先端的低炭素化技術開発(ALCA)バイオ・化学分野 新技術説明会 <新技術概要【当日資料PDFあり】>
日時:2016年03月01日(火) 12:45~15:55
会場:JST東京本部別館1Fホール(東京・市ケ谷)
参加費:無料
発表内容一覧
発表内容詳細
- アグリ・バイオ
1)酢酸発酵によるリグノセルロースからの先進高効率エタノール生産
京都大学 大学院エネルギー科学研究科 エネルギー社会・環境科学専攻 教授 坂 志朗
新技術の概要
加圧熱水処理、酢酸発酵及び水素化分解を組み合わせることにより、木材など非可食性のリグノセルロース資源から高効率でバイオエタノールを生産できる新規プロセスを開発した。本プロセスは酵母を用いた従来のアルコール発酵法とは全く異なり、原理的にCO2を排出しないため炭素利用効率が極めて高く、エタノール収率は従来法の2倍以上になる。さらに、本プロセスは原料を選ばず、どのようなリグノセルロース資源でも高効率でエタノールに変換できる。
従来技術・競合技術との比較
従来のアルコール発酵法では単糖の約1/3の炭素がCO2として排出されるため、エタノール収率が低く、乾物リグノセルロース1t当たり300L程度が限界である。一方、本プロセスはCO2を排出しないため、700L/t以上のエタノール生産が可能である。
新技術の特徴
・リグノセルロースの加圧熱水処理による分解物を、酢酸発酵により高効率で酢酸に変換する。

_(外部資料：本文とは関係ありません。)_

(* ===== verification/CalcEnd.v ===== *)
(** * CalcEnd: the calculator end to end

    [serve] of [Sockets/unix_calc_server.c] and [Sockets/unix_calc_client.c]
    put together: the two are connected by byte streams, and what the client
    shows is related to the value of the expression it was given.  The
    kernel may split, shorten and interrupt every transfer. *)

From S2P Require Import Prelude Fmt Double Calc Posix Common Io Sockets CalcServer.

#[local] Arguments evaluate : simpl never.

(** ** Text without NUL *)

Definition no_nul (b : bytes) : Prop := Forall (fun c => is_nul c = false) b.

Lemma cstr_no_nul b : no_nul b -> cstr b = b.
Proof. induction 1 as [|c b Hc _ IH]; cbn; [done|]. by rewrite Hc, IH. Qed.

Lemma no_nul_prefix a b : a `prefix_of` b -> no_nul b -> no_nul a.
Proof. intros [tl ->] Hb. by apply Forall_app in Hb as [? _]. Qed.

Lemma digit_no_nul d : 0 <= d < 16 -> is_nul (digit d) = false.
Proof.
  intros Hd. assert (Hc : In d [0;1;2;3;4;5;6;7;8;9;10;11;12;13;14;15]) by (cbn; lia).
  cbn in Hc. intuition subst; reflexivity.
Qed.

Lemma digits_no_nul fuel n : no_nul (digits_aux fuel 10 n []).
Proof.
  revert n. induction fuel as [|fuel IH]; intros n; [constructor|].
  assert (Hd : is_nul (digit (n mod 10)) = false)
    by (apply digit_no_nul; pose proof (Z.mod_pos_bound n 10); lia).
  rewrite digits_aux_step. destruct (n <? 10); [by repeat constructor|].
  apply Forall_app. split; [apply IH|by repeat constructor].
Qed.

Lemma fmt_d_no_nul n : no_nul (fmt_d n).
Proof.
  unfold fmt_d, fmt_u, digits. destruct (n <? 0); [|apply digits_no_nul].
  apply Forall_app. split; [by repeat constructor|apply digits_no_nul].
Qed.

Lemma fixed3_no_nul k : no_nul (fixed3 k).
Proof.
  unfold fixed3. apply Forall_app. split; [apply digits_no_nul|].
  assert (0 <= k mod 1000 / 100 < 10) by (split; [apply Z.div_pos|apply Z.div_lt_upper_bound]; pose proof (Z.mod_pos_bound k 1000); lia).
  assert (0 <= k mod 100 / 10 < 10) by (split; [apply Z.div_pos|apply Z.div_lt_upper_bound]; pose proof (Z.mod_pos_bound k 100); lia).
  pose proof (Z.mod_pos_bound k 10 ltac:(lia)).
  repeat (apply Forall_cons; split); try done; apply digit_no_nul; lia.
Qed.

Lemma response_no_nul b pid v : no_nul (response_text b pid v).
Proof.
  assert (Hs : forall s, no_nul (sign_text s)) by (intros []; by repeat constructor).
  unfold response_text. repeat (apply Forall_app; split); try by repeat constructor.
  - apply fmt_d_no_nul.
  - destruct v; cbn [fmt_f3]; apply Forall_app; (split; [apply Hs|]);
      first [apply fixed3_no_nul|by repeat constructor].
Qed.

(** ** What passed through the descriptors *)

(** The bytes a process has read, and the text it has printed. *)
Definition got (ob : obs io_call) : bytes :=
  match ob with
  | OSys (Read _ _) r => if rv r =? -1 then [] else rbytes r
  | _ => []
  end.
Definition received (tr : list (obs io_call)) : bytes := concat (got <$> tr).
Definition displayed (ob : obs io_call) : bytes :=
  match ob with OProc (Printf text) _ => text | _ => [] end.
Definition shown (tr : list (obs io_call)) : bytes := concat (displayed <$> tr).

Lemma received_app t1 t2 : received (t1 ++ t2) = received t1 ++ received t2.
Proof. unfold received. by rewrite fmap_app, concat_app. Qed.
Lemma shown_app t1 t2 : shown (t1 ++ t2) = shown t1 ++ shown t2.
Proof. unfold shown. by rewrite fmap_app, concat_app. Qed.
Lemma accepted_app (t1 t2 : list (obs io_call)) : accepted (t1 ++ t2) = accepted t1 ++ accepted t2.
Proof. unfold accepted. by rewrite fmap_app, concat_app. Qed.

Lemma writes_receive fd (tr : list (obs io_call)) :
  Forall (writes_to_fd fd) tr -> received tr = [] /\ shown tr = [].
Proof.
  induction 1 as [|ob tr (chunk & r & ->) _ [IHr IHs]]; [done|].
  unfold received, shown in *. cbn. done.
Qed.

(** The server's side of a session: it sent nothing, because it read
    nothing or nothing it understood, or it sent the answer to what it read. *)
Definition server_side (nan_neg : bool) (ts : list (obs io_call)) : Prop :=
  (accepted ts = [] /\ (received ts = [] \/ exists m, evaluate (cstr (received ts)) = inr m)) \/
  (exists v pid, is_pid pid /\ evaluate (cstr (received ts)) = inl v /\
     accepted ts `prefix_of` response_text nan_neg pid v /\
     (accepted ts = response_text nan_neg pid v \/ hard_error ts)).

Lemma hard_error_cons (ob : obs io_call) tr : hard_error tr -> hard_error (ob :: tr).
Proof. intros (t0 & fd & c & r & -> & Hr). by exists (ob :: t0), fd, c, r. Qed.

Lemma session_summary nan_neg client ts o :
  session nan_neg client ts o -> Forall session_contract ts -> server_side nan_neg ts.
Proof.
  assert (Hgot : forall r tr, 0 < rv r -> received tr = [] ->
    received (OSys (Read client 511) r :: tr) = rbytes r).
  { intros r tr Hr Htr. unfold received in *. cbn. rewrite Htr, app_nil_r.
    by destruct (Z.eqb_spec (rv r) (-1)); [lia|]. }
  destruct 1 as [r Hr|r m r' Hr He|r v pid tr Hr Hp He Hw Ha|r v pid tr tl Hr Hp He Hw Hh Hne Ha]; intros Hc;
    apply Forall_cons in Hc as [Hc1 Hc].
  - left. split; [done|]. left. unfold received. cbn. cbn in Hc1.
    destruct (Z.eqb_spec (rv r) (-1)); [done|]. destruct Hc1 as [?|[? Hl]]; [done|].
    destruct (rbytes r); [done|]. unfold blen in Hl. cbn in Hl. lia.
  - left. split; [done|]. right. exists m. by rewrite Hgot.
  - right. exists v, (rv pid). destruct (writes_receive _ _ Hw) as [Hrecv _].
    rewrite Hgot by done. split; [done|]. split; [done|].
    change (accepted (_ :: _ :: tr)) with (accepted tr). rewrite Ha. auto.
  - right. exists v, (rv pid). destruct (writes_receive _ _ Hw) as [Hrecv _].
    rewrite Hgot by done. split; [done|]. split; [done|].
    change (accepted (_ :: _ :: tr)) with (accepted tr). rewrite <- Ha.
    split; [by exists tl|]. right. by apply hard_error_cons, hard_error_cons.
Qed.

(** The client's side: it sent a prefix of its argument, and shows the C
    string in what it read. *)
Lemma exchange_summary fd e tc :
  exchange fd e tc (Returned 0) -> accepted tc `prefix_of` e /\ shown tc = cstr (received tc).
Proof.
  intros Hx. inversion Hx as [t1 r1 n r2 r3 Hw Ha Hn Hr3|]; subst.
  destruct (writes_receive _ _ Hw) as [Hrecv Hshown]. split.
  - rewrite accepted_app. cbn. rewrite app_nil_r.
    destruct Ha as [->|[_ (tl & _ & <-)]]; [done|by exists tl].
  - rewrite received_app, shown_app, Hrecv, Hshown. unfold received, shown. cbn. rewrite !app_nil_r.
    by destruct (Z.eqb_spec (rv n) (-1)); [lia|].
Qed.


Section EndToEnd.
(** A server's session and a client's run on an argument without NUL, as
    every argument of a C program is, whose streams are connected: each reads
    a prefix of what the other has sent. *)
Context (nan_neg : bool) (client : Z) (argv0 path e : bytes) (fd0 fd1 : reply).
Context (ts tc : list (obs io_call)) (os : outcome unit).
Hypothesis Hargument : no_nul e /\ blen e < SIZE_T_MOD.
Hypothesis Hconnected : 0 <= rv fd0 /\ rv fd1 <> -1.
Hypothesis Hserver : runs (serve nan_neg client) ts os.
Hypothesis Hclient : runs (client_main [argv0; path; e])
  (OSys (Socket false) fd0 :: OSys (Connect (rv fd0) (APath (sun_path path))) fd1 :: tc) (Returned 0).
Hypothesis Hcalls : Forall session_contract ts /\ Forall session_contract tc.
Hypothesis Hrequest : received ts `prefix_of` accepted tc.
Hypothesis Hreply : received tc `prefix_of` accepted ts.

Lemma both_sides :
  server_side nan_neg ts /\ received ts `prefix_of` e /\ shown tc = cstr (received tc) /\
  cstr (received ts) = received ts.
Proof.
  pose proof (session_summary _ _ _ _ (serve_session _ _ _ _ Hserver (proj1 Hcalls)) (proj1 Hcalls)) as Hs.
  pose proof (client_session argv0 path e fd0 fd1 tc (Returned 0) (proj1 Hconnected) (proj2 Hconnected)
    (proj2 Hargument) Hclient (proj2 Hcalls)) as Hx.
  destruct (exchange_summary _ _ _ Hx) as [Ha Hsh].
  assert (Hpre : received ts `prefix_of` e) by (by etrans).
  split; [done|]. split; [done|]. split; [done|]. apply cstr_no_nul.
  by eapply no_nul_prefix; [|apply Hargument].
Qed.

(** C11. Whatever the kernel does to the transfers: if the client shows
    anything, it is a prefix of the answer to a prefix of its argument, an
    expression of the grammar with the value shown. *)
Theorem calc_answer_sound :
  shown tc <> [] ->
  exists q ast pid, q `prefix_of` e /\ Request q ast /\ is_pid pid /\
    shown tc `prefix_of` response_text nan_neg pid (eval ast).
Proof.
  intros Hne. destruct both_sides as (Hs & Hpre & Hsh & Hc).
  destruct (cstr_prefix (received tc)) as [tl Htl]. rewrite <- Hsh in Htl.
  destruct Hs as [[Ha _]|(v & pid & Hp & Hv & Ha & _)].
  - rewrite Ha in Hreply. apply prefix_nil_inv in Hreply. rewrite Hreply in Htl.
    by apply app_eq_nil in Htl as [? _].
  - rewrite Hc in Hv. apply evaluate_sound in Hv as (ast & Hr & <-).
    exists (received ts), ast, pid. split; [done|]. split; [done|]. split; [done|].
    transitivity (received tc); [by exists tl|]. by etrans.
Qed.

(** C12. When nothing is lost on the way (the server's one [read] got the whole
    argument, its answer was not cut by a write error and the client's one
    [read] got all of it), the client shows the answer if its argument is an
    expression of the grammar, and nothing otherwise. *)
Theorem calc_answer_complete :
  received ts = e -> ~ hard_error ts -> received tc = accepted ts ->
  match evaluate e with
  | inl v => exists pid, is_pid pid /\ shown tc = response_text nan_neg pid v
  | inr _ => shown tc = []
  end.
Proof.
  intros He Hh Hall. destruct both_sides as (Hs & _ & Hsh & Hc). rewrite Hsh, Hall.
  unfold server_side in Hs. rewrite Hc, He in Hs.
  destruct Hs as [[-> [->|[m ->]]]|(v & pid & Hp & -> & _ & [Ha|?])]; [done|done| |done].
  exists pid. split; [done|]. rewrite Ha. apply cstr_no_nul, response_no_nul.
Qed.

End EndToEnd.

(** The samples of [CalcServer], connected to each other. *)
Lemma sample_server : runs (serve false 5) (sample_trace seven) (Returned tt).
Proof.
  apply runs_sys. cbn. replace (evaluate _) with (inl (B:=bytes) seven) by (by vm_compute).
  apply runs_proc. repeat (apply runs_loop || apply runs_sys || apply runs_ret).
Qed.

Lemma sample_client :
  runs (client_main [B "client"; B "/tmp/s"; B "1+2*3"])
    (OSys (Socket false) (ok 3) :: OSys (Connect 3 (APath (sun_path (B "/tmp/s")))) (ok 0) :: sample_exchange)
    (Returned 0).
Proof. repeat (apply runs_loop || apply runs_sys || apply runs_proc || apply runs_ret). Qed.

Lemma sample_contracts : Forall session_contract (sample_trace seven) /\ Forall session_contract sample_exchange.
Proof. split; repeat constructor; vm_compute; intuition congruence. Qed.

Lemma calc_answer_sound_witness :
  exists q ast pid, q `prefix_of` B "1+2*3" /\ Request q ast /\ is_pid pid /\
    shown sample_exchange `prefix_of` response_text false pid (eval ast).
Proof.
  apply (calc_answer_sound false 5 (B "client") (B "/tmp/s") (B "1+2*3") (ok 3) (ok 0)
           (sample_trace seven) sample_exchange (Returned tt)).
  - split; [by repeat constructor|reflexivity].
  - split; vm_compute; congruence.
  - exact sample_server.
  - exact sample_client.
  - exact sample_contracts.
  - exists []. vm_compute. reflexivity.
  - exists []. vm_compute. reflexivity.
  - vm_compute. congruence.
Defined.

Lemma calc_answer_complete_witness :
  match evaluate (B "1+2*3") with
  | inl v => exists pid, is_pid pid /\ shown sample_exchange = response_text false pid v
  | inr _ => shown sample_exchange = []
  end.
Proof.
  apply (calc_answer_complete false 5 (B "client") (B "/tmp/s") (B "1+2*3") (ok 3) (ok 0)
           (sample_trace seven) sample_exchange (Returned tt)).
  - split; [by repeat constructor|reflexivity].
  - split; vm_compute; congruence.
  - exact sample_server.
  - exact sample_client.
  - exact sample_contracts.
  - exists []. vm_compute. reflexivity.
  - vm_compute. reflexivity.
  - intros (t0 & fd & c & r & E & Hr & _). apply (f_equal last) in E. rewrite last_snoc in E.
    vm_compute in E. injection E as _ _ <-. vm_compute in Hr. congruence.
  - vm_compute. reflexivity.
Defined.











(** ** A request longer than the server's buffer *)

(** Blanks, and a number that the buffer cuts in two. *)
Definition long_request : bytes := replicate 510 " "%char ++ B "12".

(** C31. The server reads once, at most 511 bytes, and does not notice that there
    is more: a request one byte longer than that has the value 12, but the
    server, given what fits its buffer and meeting no write error, sends the
    whole answer that the value is 1, and goes on as after any request. *)
Theorem server_truncates client tr o :
  runs (serve false client) (OSys (Read client 511) (ok_bytes 511 (take 511 long_request)) :: tr) o ->
  Forall session_contract tr -> ~ hard_error tr ->
  (exists v, evaluate long_request = inl v /\ fmt_f3 false v = B "12.000") /\
  o = Returned tt /\
  exists pid, is_pid pid /\ accepted tr = B "pid=" ++ fmt_d pid ++ ln " result=1.000".
Proof.
  intros Hr Hc Hh. split; [exists (of_int 12); split; by vm_compute|].
  set (r := ok_bytes 511 (take 511 long_request)) in *.
  assert (Hc' : Forall session_contract (OSys (Read client 511) r :: tr)).
  { constructor; [|done]. right. by vm_compute. }
  assert (Hv : evaluate (cstr (rbytes r)) = inl (of_int 1)) by (by vm_compute).
  pose proof (serve_session _ _ _ _ Hr Hc') as Hs.
  inversion Hs as [r0 Hle|r0 m r' Hpos He|r0 v pid t Hpos Hp He Hw Ha|r0 v pid t tl Hpos Hp He Hw Hhe Hne Ha]; subst.
  - cbn in Hle. lia.
  - rewrite Hv in He. discriminate He.
  - split; [done|]. assert (v = of_int 1) as -> by congruence. exists (rv pid). split; [done|].
    change (accepted (_ :: t)) with (accepted t). rewrite Ha. reflexivity.
  - destruct Hh. by apply hard_error_cons.
Qed.

(** The session in which the kernel takes the answer at once. *)
Definition long_session : list (obs io_call) :=
  [OProc Getpid (ok 7); OSys (Write 5 (ln "pid=7 result=1.000")) (ok 19)].

Lemma server_truncates_witness :
  (exists v, evaluate long_request = inl v /\ fmt_f3 false v = B "12.000") /\
  @Returned unit tt = Returned tt /\
  exists pid, is_pid pid /\ accepted long_session = B "pid=" ++ fmt_d pid ++ ln " result=1.000".
Proof.
  apply (server_truncates 5 long_session (Returned tt)).
  - apply runs_sys. change (rv (ok_bytes 511 (take 511 long_request))) with 511. cbn.
    replace (evaluate _) with (inl (B:=bytes) (of_int 1)) by (by vm_compute).
    apply runs_proc. repeat (apply runs_loop || apply runs_sys || apply runs_ret).
  - repeat constructor; vm_compute; intuition congruence.
  - intros (t0 & fd & c & r & E & Hr & _). apply (f_equal last) in E. rewrite last_snoc in E.
    vm_compute in E. injection E as _ _ <-. vm_compute in Hr. congruence.
Defined.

・リグニン由来物質や種々単糖、糖の分解物からも酢酸が得られるため、様々な原料に適用できる。
・得られた酢酸水溶液を、水素化分解により直接エタノール水溶液に高効率で変換する。
想定される用途
・従来のアルコール発酵法に替わる、高収率でCO2削減効果の高いバイオエタノール生産
・建築廃木材、未利用リグノセルロース資源などのバイオエタノールとしての有効利用
・CO2でさえもエタノールに変換できるため、新規CO2削減技術としても適用可能
関連情報
・外国出願特許あり
- アグリ・バイオ
2)ゼロから創製する新しい木質の開発
産業技術総合研究所 生物プロセス研究部門 主任研究員 光田 展隆
新技術の概要
木質を作らない変異体をベースに非天然木質を生産する研究開発を行っています。これまでに、強度が50%向上した木材や、リグニンをほとんどふくまない木質を生産させることに成功しています。
従来技術・競合技術との比較
これまで野生株をベースに木質を改変する試みは世界中で為されてきましたが、本研究ではゼロベースで新しい木質を作らせることにより画期的な木質を開発しています。
新技術の特徴
・木質生産量、木材強度が5割増し
・リグニンフリー、ヘミセルロースフリーの木質(上記との併用はできません)
・断面積が2倍になる太い茎
想定される用途
・高強度建材
・バイオエタノール、バイオマテリアル生産
関連情報
・サンプルの提供可能
- アグリ・バイオ
3)木質系バイオマスの直接反応によるセルロース誘導体とリグニン誘導体の製造・分離方法
金沢大学 理工研究域 自然システム学系 教授 高橋 憲司
新技術の概要
非プロトン性有機溶媒中に微量添加したイオン液体の分子触媒作用を用いて、木質系バイオマス中のセルロース成分とリグニン成分の水酸基を短時間でエステル交換反応させて、木質成分を分離する技術を開発した。
従来技術・競合技術との比較
従来のパルプ製造プロセスに比較して極めて省エネルギーで、リグニン成分も材料として有効利用できる革新的なプロセスである。
新技術の特徴
・植物由来の複合材料への応用
・木材への難燃性付与
・フェノール樹脂の改質
想定される用途
・熱可塑性セルロース誘導体の製造
・熱可塑性リグニン誘導体の製造
・セルロースナノファイバーの修飾反応
関連情報
・サンプルの提供可能
・外国出願特許あり
- アグリ・バイオ
4)分子育種に利用可能な植物プロモーター群とその作成方法
岐阜大学 応用生物科学部 生産環境科学課程 教授 山本 義治
新技術の概要
ゲノム情報、大規模遺伝子発現情報をもとに期待される環境応答を示す合成プロモーターを作成する技術を開発した。また、開発済みのプロモーター群(低温、UV-B、強光、塩害、酸性土壌、アルミニウムイオン、等の各種環境ストレス応答性のもの)が現在利用可能である。
従来技術・競合技術との比較
大規模遺伝子発現情報をもとにしたプロモーター因子(転写制御配列)の予測は既存の方法(Gibbs Sampler、MEME)でも可能ではあったが、正解率及び検出感度の両点で問題があり実用に耐える予測精度は出せなかった。我々が2011年に開発した方法は実用上のニーズを満たす初めての予測法である。
新技術の特徴
・合成プロモーターなので、発現量及び環境応答性のチューニングが可能
・オーダーメイドの対応可能
想定される用途
・分子育種(バイオマスを下げないストレス耐性強化)
・分子マーカー(野外での植物のストレス応答の状況を簡便にモニタリング。栽培環境のアセスメントに)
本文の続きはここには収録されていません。